Em nota, a assessoria de imprensa
da multinacional disse que escolheu contratar os funcionários com participação
da entidade sindical e que assim que recebeu a denúncia sobre a situação dos
trabalhadores adotou as medidas de adequação necessárias antes da fiscalização
do Ministério do Trabalho.
A Cofco Agri faz parte da Cofco
Internacional, grupo presente em 29 países e que teve faturamento nas vendas de
US$ $ 16,9 bilhões no ano passado, segundo consta do site da companhia.
Segundo o Ministério do Trabalho,
essa foi a maior operação de resgate de trabalhadores em condições análogas à
escravidão desde 2009, quando foram resgatados, numa propriedade rural de
Sapezal, distante 473 km da capital, 78 pessoas.
Irregularidades
A fiscalização aconteceu depois
de denúncia anônima feita ao MPT-MT. No total, foram registrados 26 autos de
infração contra a Cofco Agri. Dos 31 trabalhadores, quatro são do Maranhão e, o
restante, de diversos municípios mato-grossenses, informou a SRTE-MT. Alguns
trabalhadores haviam sido contratados há cerca de um mês, enquanto outros
aproximadamente 15 dias antes da fiscalização.
Entre as irregularidades
apontadas estão superlotação nos dois locais em que os operários foram alojados
– o que gerou transmissão de doenças como a gripe para os trabalhadores –
presença de insetos, colchões rasgados, sujos e sem fornecimento de roupa de
cama, ausência de produtos de higiene pessoal e alto índice de infecção.
“Eles estavam num alojamento
precário e, com a movimentação da fiscalização, os empregadores tentaram tirar
e levar para uma espécie de hotel, mas lá as condições eram tão precárias
quanto”, disse Amarildo Borges, superintendente regional de Trabalho de Mato
Grosso.
Outros problemas verificados
foram jornada exaustiva de trabalho, a não concessão do descanso semanal
remunerado, o desrespeito ao ‘horário de almoço’, alimentação de má qualidade,
o recebimento incompleto em relação à produtividade, a não comunicação de
acidente de trabalho e restrição à locomoção.
Sindicato
Conforme a SRTE-MT e o MPT, os
trabalhadores foram recrutados pelo Sindicato dos Trabalhadores de Movimentação
de Carga de Nova Maringá, com base na “lei do avulso” (Lei nº 12023/09),
segundo a qual eles são contratados por curto prazo, mas com direitos
trabalhistas assegurados, com exceção do aviso prévio de licença e a multa do
Fundo de Garantia por Tempo de Serviço (FGTS).

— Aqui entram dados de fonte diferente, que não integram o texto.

(** The loop over the query terms gives one result per term. *)
Lemma calculate_tfidf_results df query v :
  fit_transform U tfidf_weight (clean_text U <$> (post_content <$> df)) = Ok v →
  ∃ out, calculate_tfidf U tfidf_weight np_sum df query = Ok out ∧
         Forall2 (λ term r, score np_sum v term = Ok r) (normalize U query) out.
Proof.
  intros Hfit. unfold calculate_tfidf. rewrite Hfit.
  fold (normalize U query). generalize (normalize U query). intros terms.
  induction terms as [| term terms (out & Hout & Hall)].
  - by exists [].
  - destruct (score_result _ v term Hfit) as (r & Hr & _).
    exists (r :: out). rewrite fmap_cons. cbn [collect]. rewrite Hr, Hout.
    split; [done | by constructor].
Qed.
End TfidfClaims.

(** C3. Once the matrix is built, the loop of [calculate_tfidf] gives
    one result per query term, in order: for a term of the matrix's
    vocabulary, the sum over all documents of the weights in the
    term's column; for any other term the separate result
    [NotFound], which is no score at all. *)
Theorem score_found_or_not_found (U : UnicodeData) {float : Type}
    (tfidf_weight : list (list nat) → nat → nat → float)
    (np_sum : list float → float)
    (df : list post) (query : list N) (v : fitted) :
  fit_transform U tfidf_weight (clean_text U <$> (post_content <$> df)) = Ok v →
  ∃ out,
    calculate_tfidf U tfidf_weight np_sum df query = Ok out ∧
    length out = length (normalize U query) ∧
    ∀ i term, normalize U query !! i = Some term →
      (term ∈ feature_names v →
         ∃ j, feature_names v !! j = Some term ∧
              out !! i = Some (Score term
                (np_sum ((λ d, cell (tfidf_matrix v) d j) <$> seq 0 (length df))))) ∧
      (term ∉ feature_names v →
         out !! i = Some (NotFound term) ∧ ∀ x, out !! i ≠ Some (Score term x)).
Proof.
  intros Hfit.
  destruct (calculate_tfidf_results U tfidf_weight np_sum df query v Hfit)
    as (out & Hout & Hall).
  exists out. split; [done |]. split; [symmetry; by eapply Forall2_length |].
  intros i term Hi.
  destruct (Forall2_lookup_l _ _ _ _ _ Hall Hi) as (r & Hr & Hscore).
  destruct (score_result U tfidf_weight np_sum _ v term Hfit) as (r' & Hr' & Hfound & Hnot).
  rewrite Hscore in Hr'. injection Hr' as <-. split.
  - intros (j & Hj & ->)%Hfound. exists j. split; [done |].
    by rewrite Hr, !length_fmap.
  - intros ->%Hnot. split; [done |]. intros x. by rewrite Hr.
Qed.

Porém, esse acordo nunca foi
protocolado no Ministério do Trabalho, segundo o SRTE-MT. Assim, o contrato
entre a Cofco e o sindicato restou nulo, e os trabalhadores ficaram com vínculo
empregatício com a multinacional.
O sindicato também teria ameaçado
com violência os trabalhadores em, pelo menos, duas ocasiões. A entidade teria
ainda colado cartazes no alojamento “proibindo greves” sob pena de desconto
salarial de R$ 150.
Rescisão
Depois da fiscalização , os
trabalhadores resgatados receberam pagamento pelas horas extras referentes à
dobra da carga horária de trabalho, horário de almoço insuficiente e pelo
desrespeito ao descanso semanal remunerado. Foram pagos ainda um mês de aviso
prévio, e férias e 13º salários proporcionais aos dias trabalhados e ao aviso.
No total, a Cofco Agri pagou R$
88 mil aos funcionários, segundo a SRTE-MT.
Outro lado
A Cofco Agri disse ainda por meio
de nota que repudia qualquer situação que comprometa as condições do ambiente
de trabalho e que está revisando os processos e procedimentos relacionados à
contratação e desenvolvimento das operações que envolvem fornecedores.